* [Problem statement]
Identify every line in the records below that contains the word "left", and reproduce each one.

Stored data:
◇ ◇ ◇ ◇ ◇

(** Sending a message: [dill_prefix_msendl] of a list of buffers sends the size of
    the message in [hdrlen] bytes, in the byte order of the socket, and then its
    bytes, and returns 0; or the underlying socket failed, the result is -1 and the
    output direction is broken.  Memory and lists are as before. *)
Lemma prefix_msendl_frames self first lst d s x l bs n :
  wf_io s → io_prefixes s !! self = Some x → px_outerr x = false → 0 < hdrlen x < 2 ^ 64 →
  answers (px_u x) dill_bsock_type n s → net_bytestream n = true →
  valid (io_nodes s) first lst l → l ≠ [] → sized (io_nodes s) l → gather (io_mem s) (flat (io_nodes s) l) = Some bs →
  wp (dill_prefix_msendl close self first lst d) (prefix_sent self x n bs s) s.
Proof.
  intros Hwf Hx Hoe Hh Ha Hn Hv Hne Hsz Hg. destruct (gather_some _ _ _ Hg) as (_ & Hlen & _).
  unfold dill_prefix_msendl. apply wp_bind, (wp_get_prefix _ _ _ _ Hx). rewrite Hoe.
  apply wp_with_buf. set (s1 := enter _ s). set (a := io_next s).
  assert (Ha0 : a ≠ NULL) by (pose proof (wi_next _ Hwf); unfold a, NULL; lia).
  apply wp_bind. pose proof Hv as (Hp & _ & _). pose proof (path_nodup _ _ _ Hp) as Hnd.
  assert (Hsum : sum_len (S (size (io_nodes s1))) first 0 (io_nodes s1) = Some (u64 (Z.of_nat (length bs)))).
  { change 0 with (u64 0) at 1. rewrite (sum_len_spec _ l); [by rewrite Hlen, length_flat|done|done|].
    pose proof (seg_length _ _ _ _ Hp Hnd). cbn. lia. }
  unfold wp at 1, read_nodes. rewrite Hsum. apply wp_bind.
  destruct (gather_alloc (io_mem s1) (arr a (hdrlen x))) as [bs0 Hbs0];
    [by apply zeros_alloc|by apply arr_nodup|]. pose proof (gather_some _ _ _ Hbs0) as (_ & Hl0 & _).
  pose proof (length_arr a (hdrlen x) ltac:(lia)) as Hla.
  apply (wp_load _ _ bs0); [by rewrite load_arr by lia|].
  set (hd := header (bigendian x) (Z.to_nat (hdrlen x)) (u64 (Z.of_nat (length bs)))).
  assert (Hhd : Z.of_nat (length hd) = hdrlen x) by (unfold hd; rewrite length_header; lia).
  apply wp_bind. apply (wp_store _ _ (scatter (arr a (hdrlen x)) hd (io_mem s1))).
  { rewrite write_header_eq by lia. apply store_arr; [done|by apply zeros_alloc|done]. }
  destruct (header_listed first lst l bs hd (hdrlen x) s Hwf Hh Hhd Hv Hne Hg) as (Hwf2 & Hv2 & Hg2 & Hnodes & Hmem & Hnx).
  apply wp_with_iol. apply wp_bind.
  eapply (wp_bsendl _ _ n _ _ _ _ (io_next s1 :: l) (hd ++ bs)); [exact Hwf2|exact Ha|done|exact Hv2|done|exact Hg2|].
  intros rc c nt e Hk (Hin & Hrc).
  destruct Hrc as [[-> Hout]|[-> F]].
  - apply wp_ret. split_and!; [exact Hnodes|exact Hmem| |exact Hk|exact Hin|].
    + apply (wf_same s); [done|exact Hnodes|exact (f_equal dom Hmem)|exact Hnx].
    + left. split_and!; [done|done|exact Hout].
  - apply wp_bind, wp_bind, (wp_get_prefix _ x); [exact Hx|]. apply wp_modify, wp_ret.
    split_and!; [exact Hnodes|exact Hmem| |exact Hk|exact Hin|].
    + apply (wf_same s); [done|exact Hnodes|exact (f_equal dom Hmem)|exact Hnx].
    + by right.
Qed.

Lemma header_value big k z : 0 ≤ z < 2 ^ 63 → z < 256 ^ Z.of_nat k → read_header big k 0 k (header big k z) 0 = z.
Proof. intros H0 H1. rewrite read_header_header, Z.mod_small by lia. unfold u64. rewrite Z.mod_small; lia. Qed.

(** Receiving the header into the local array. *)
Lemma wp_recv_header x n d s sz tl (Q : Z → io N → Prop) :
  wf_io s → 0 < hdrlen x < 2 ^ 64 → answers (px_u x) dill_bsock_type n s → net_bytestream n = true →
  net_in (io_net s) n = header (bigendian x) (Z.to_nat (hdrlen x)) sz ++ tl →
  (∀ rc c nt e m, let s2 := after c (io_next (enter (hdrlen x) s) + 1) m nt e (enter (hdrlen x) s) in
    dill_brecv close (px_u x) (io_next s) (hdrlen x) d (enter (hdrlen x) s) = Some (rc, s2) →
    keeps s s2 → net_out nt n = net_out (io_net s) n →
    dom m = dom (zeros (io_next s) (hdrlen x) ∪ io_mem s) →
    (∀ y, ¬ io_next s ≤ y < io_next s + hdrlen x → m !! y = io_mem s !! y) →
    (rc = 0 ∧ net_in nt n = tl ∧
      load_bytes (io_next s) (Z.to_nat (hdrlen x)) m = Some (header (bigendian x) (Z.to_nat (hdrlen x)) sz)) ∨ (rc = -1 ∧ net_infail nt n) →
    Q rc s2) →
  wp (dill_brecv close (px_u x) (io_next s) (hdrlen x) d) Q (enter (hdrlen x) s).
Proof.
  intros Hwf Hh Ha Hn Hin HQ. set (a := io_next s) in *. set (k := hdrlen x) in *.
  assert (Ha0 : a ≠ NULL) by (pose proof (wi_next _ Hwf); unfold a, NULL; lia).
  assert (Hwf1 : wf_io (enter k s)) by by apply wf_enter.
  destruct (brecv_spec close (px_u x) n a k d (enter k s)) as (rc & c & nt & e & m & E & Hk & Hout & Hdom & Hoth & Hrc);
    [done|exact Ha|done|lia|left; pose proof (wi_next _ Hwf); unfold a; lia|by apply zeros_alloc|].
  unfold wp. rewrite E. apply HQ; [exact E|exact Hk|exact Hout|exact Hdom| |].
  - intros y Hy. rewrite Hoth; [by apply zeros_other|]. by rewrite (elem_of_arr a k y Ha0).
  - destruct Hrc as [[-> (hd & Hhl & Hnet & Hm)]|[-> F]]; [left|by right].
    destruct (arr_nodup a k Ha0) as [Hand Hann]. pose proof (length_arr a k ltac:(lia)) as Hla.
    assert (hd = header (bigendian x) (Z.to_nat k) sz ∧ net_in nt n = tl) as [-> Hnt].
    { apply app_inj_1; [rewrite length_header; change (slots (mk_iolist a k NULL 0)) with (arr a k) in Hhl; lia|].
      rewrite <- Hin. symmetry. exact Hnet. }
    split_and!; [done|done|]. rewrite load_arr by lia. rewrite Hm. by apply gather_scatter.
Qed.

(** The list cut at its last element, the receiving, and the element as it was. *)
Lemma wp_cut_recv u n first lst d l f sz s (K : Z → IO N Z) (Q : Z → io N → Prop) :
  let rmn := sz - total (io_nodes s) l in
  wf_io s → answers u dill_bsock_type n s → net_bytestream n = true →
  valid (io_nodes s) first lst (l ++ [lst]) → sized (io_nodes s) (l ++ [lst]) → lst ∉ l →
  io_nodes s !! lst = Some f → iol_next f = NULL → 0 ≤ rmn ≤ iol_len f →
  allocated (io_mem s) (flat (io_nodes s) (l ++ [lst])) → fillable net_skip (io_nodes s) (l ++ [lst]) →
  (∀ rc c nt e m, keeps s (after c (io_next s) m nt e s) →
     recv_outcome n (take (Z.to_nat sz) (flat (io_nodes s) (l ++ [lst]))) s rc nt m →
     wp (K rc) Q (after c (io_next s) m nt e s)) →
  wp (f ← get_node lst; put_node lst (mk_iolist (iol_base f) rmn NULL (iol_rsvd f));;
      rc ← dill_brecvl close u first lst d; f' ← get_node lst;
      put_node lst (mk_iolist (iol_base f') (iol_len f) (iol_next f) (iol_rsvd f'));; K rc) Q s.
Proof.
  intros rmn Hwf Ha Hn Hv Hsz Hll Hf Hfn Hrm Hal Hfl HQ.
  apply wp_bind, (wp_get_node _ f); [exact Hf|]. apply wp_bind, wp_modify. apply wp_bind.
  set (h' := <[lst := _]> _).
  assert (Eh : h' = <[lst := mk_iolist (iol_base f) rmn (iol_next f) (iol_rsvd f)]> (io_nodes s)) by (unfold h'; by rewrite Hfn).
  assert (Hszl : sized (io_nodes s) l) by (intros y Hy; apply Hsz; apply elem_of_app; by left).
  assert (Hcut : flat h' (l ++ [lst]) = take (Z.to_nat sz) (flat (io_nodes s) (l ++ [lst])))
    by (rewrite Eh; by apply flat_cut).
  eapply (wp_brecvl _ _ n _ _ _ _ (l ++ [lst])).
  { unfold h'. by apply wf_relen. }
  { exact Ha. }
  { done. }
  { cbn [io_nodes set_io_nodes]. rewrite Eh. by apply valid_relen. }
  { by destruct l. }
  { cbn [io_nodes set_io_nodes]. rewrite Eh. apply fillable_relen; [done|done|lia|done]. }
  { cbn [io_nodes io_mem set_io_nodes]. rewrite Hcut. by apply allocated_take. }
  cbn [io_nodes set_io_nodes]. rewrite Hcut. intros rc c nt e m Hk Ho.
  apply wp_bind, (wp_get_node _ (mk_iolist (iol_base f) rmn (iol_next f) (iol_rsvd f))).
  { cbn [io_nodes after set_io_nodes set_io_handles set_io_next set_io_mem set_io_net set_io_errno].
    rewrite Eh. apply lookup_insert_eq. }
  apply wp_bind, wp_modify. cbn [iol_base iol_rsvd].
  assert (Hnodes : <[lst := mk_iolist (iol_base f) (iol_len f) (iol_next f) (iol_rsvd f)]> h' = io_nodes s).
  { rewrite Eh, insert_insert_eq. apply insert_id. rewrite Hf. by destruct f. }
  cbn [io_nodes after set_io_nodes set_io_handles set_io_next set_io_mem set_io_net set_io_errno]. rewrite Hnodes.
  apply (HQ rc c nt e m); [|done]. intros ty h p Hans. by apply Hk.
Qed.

◇ ◇ ◇ ◇ ◇

* [Task solution]
    + left. split_and!; [done|done|exact Hout].
    [done|exact Ha|done|lia|left; pose proof (wi_next _ Hwf); unfold a; lia|by apply zeros_alloc|].
  - destruct Hrc as [[-> (hd & Hhl & Hnet & Hm)]|[-> F]]; [left|by right].
  assert (Hszl : sized (io_nodes s) l) by (intros y Hy; apply Hsz; apply elem_of_app; by left).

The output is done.